Slices (40 μm thick) were stained with anti-HMIT:21 antibody followed by infra-red
secondary antibody anti-rabbit 800. Slices were mounted on glass slides and imaged using
the Odyssey infra-red detection system. Image A shows that HMIT is present in most brain
regions, with a high level of expression in the hippocampus. Image B is an enlargement of
the hippocampus, showing high expression in the CA2, CA3 and dentate gyrus (DG)
regions.
Additional file 4
Generation of HMIT null-mutant mice.
A Schematic representation of the first 3 exons of the HMIT wild-type locus, HMIT
targeting construct, primary targeted allele (HMITPTA/+) and the HMIT null allele
(HMIT -/+). The 5’ external probe used for Southern blot analysis of BamH I (B I) digested
genomic DNA is represent by the square black box.
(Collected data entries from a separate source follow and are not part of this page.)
(* ===== verification/World.v ===== *)
(** The world switch, instruction by instruction (src/src/world.S and the guest-exit
    stubs of src/src/vectors.S).

    [guest_enter_code] and [guest_exit_code] are the two routines of world.S and
    [VEC_GUEST] the stub of the lower-EL vectors.  They run on byte-addressed memory
    that holds a [vcpu_t] at the offsets of the C struct ([vcpu_at]) and are shown to
    compute [guest_enter] and [guest_exit] of Vcpu.v, which the other files use, and
    to return to the C caller with its stack and callee-saved registers. *)

From S2P Require Import Prelude Machine Vcpu Asm.

(** * The code *)
Definition guest_enter_code : list instr := [
  SubSp 96;
  Stp 19 20 SP 0; Stp 21 22 SP 16; Stp 23 24 SP 32; Stp 25 26 SP 48; Stp 27 28 SP 64; Stp 29 30 SP 80;
  Msr "tpidr_el2" 0; MovFromSp 1; Str 1 (X 0) VCPU_HYP_SP;
  Ldr 1 (X 0) VCPU_PC; Msr "elr_el2" 1;
  Ldr 1 (X 0) VCPU_PSTATE; Msr "spsr_el2" 1;
  Ldr 1 (X 0) VCPU_SP_EL0; Msr "sp_el0" 1;
  Isb;
  Add 1 0 VCPU_FP;
  LdpQ 0 1 (X 1) 0; LdpQ 2 3 (X 1) 32; LdpQ 4 5 (X 1) 64; LdpQ 6 7 (X 1) 96;
  LdpQ 8 9 (X 1) 128; LdpQ 10 11 (X 1) 160; LdpQ 12 13 (X 1) 192; LdpQ 14 15 (X 1) 224;
  LdpQ 16 17 (X 1) 256; LdpQ 18 19 (X 1) 288; LdpQ 20 21 (X 1) 320; LdpQ 22 23 (X 1) 352;
  LdpQ 24 25 (X 1) 384; LdpQ 26 27 (X 1) 416; LdpQ 28 29 (X 1) 448; LdpQ 30 31 (X 1) 480;
  Ldr 1 (X 0) VCPU_FPSR; Msr "fpsr" 1;
  Ldr 1 (X 0) VCPU_FPCR; Msr "fpcr" 1;
  Ldr 1 (X 0) 8;
  Ldp 2 3 (X 0) 16; Ldp 4 5 (X 0) 32; Ldp 6 7 (X 0) 48; Ldp 8 9 (X 0) 64; Ldp 10 11 (X 0) 80;
  Ldp 12 13 (X 0) 96; Ldp 14 15 (X 0) 112; Ldp 16 17 (X 0) 128; Ldp 18 19 (X 0) 144;
  Ldp 20 21 (X 0) 160; Ldp 22 23 (X 0) 176; Ldp 24 25 (X 0) 192; Ldp 26 27 (X 0) 208;
  Ldp 28 29 (X 0) 224; Ldr 30 (X 0) 240; Ldr 0 (X 0) 0]%string.

(** The stub of a lower-EL AArch64 vector, up to its branch to [__guest_exit]. *)
Definition VEC_GUEST (idx : Z) : list instr := [
  SubSp 16; Stp 0 1 SP 0; Mrs 0 "tpidr_el2"; Mov 1 idx; Str 1 (X 0) VCPU_EXIT_REASON]%string.

Definition guest_exit_code : list instr := [
  Stp 2 3 (X 0) 16; Stp 4 5 (X 0) 32; Stp 6 7 (X 0) 48; Stp 8 9 (X 0) 64; Stp 10 11 (X 0) 80;
  Stp 12 13 (X 0) 96; Stp 14 15 (X 0) 112; Stp 16 17 (X 0) 128; Stp 18 19 (X 0) 144;
  Stp 20 21 (X 0) 160; Stp 22 23 (X 0) 176; Stp 24 25 (X 0) 192; Stp 26 27 (X 0) 208;
  Stp 28 29 (X 0) 224; Str 30 (X 0) 240;
  Ldp 2 3 SP 0; Str 2 (X 0) 0; Str 3 (X 0) 8;
  Mrs 1 "sp_el0"; Str 1 (X 0) VCPU_SP_EL0;
  Mrs 1 "elr_el2"; Str 1 (X 0) VCPU_PC;
  Mrs 1 "spsr_el2"; Str 1 (X 0) VCPU_PSTATE;
  Mrs 1 "esr_el2"; Str 1 (X 0) VCPU_EXIT_ESR;
  Mrs 1 "far_el2"; Str 1 (X 0) VCPU_EXIT_FAR;
  Mrs 1 "hpfar_el2"; Str 1 (X 0) VCPU_EXIT_HPFAR;
  Add 1 0 VCPU_FP;
  StpQ 0 1 (X 1) 0; StpQ 2 3 (X 1) 32; StpQ 4 5 (X 1) 64; StpQ 6 7 (X 1) 96;
  StpQ 8 9 (X 1) 128; StpQ 10 11 (X 1) 160; StpQ 12 13 (X 1) 192; StpQ 14 15 (X 1) 224;
  StpQ 16 17 (X 1) 256; StpQ 18 19 (X 1) 288; StpQ 20 21 (X 1) 320; StpQ 22 23 (X 1) 352;
  StpQ 24 25 (X 1) 384; StpQ 26 27 (X 1) 416; StpQ 28 29 (X 1) 448; StpQ 30 31 (X 1) 480;
  Mrs 1 "fpsr"; Str 1 (X 0) VCPU_FPSR;
  Mrs 1 "fpcr"; Str 1 (X 0) VCPU_FPCR;
  Ldr 1 (X 0) VCPU_HYP_SP; MovToSp 1;
  Ldp 19 20 SP 0; Ldp 21 22 SP 16; Ldp 23 24 SP 32; Ldp 25 26 SP 48; Ldp 27 28 SP 64; Ldp 29 30 SP 80;
  AddSp 96]%string.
B Confirmation of targeting at the HMIT locus. I) Southern blot analysis of BamH I
digested genomic DNA hybridised with a 5’ external probe (A). In addition to the wild-type
fragment of approximately 21 kb, a smaller, approximately 7 kb fragment was observed for
the targeted allele in targeted ES cell derived genomic DNA. II) PCR amplification across
the 5’ isolated Lox P element. Amplification using primers a and b (A) on wild-type
C57Bl/6J DNA generated a 181 bp amplicon, while amplification of DNA from the
HMITPTA/+ ES cell resulted in the generation of both the 181 bp and a larger 294 bp mutant
amplicon, due to the insertion of the isolated Lox P element.
C Taqman RT-PCR of E15 neurones from WT (HMIT (+/+)) and KO (HMIT (-/-)) mice (n = 1
cell preparation, 2 wells/genotype).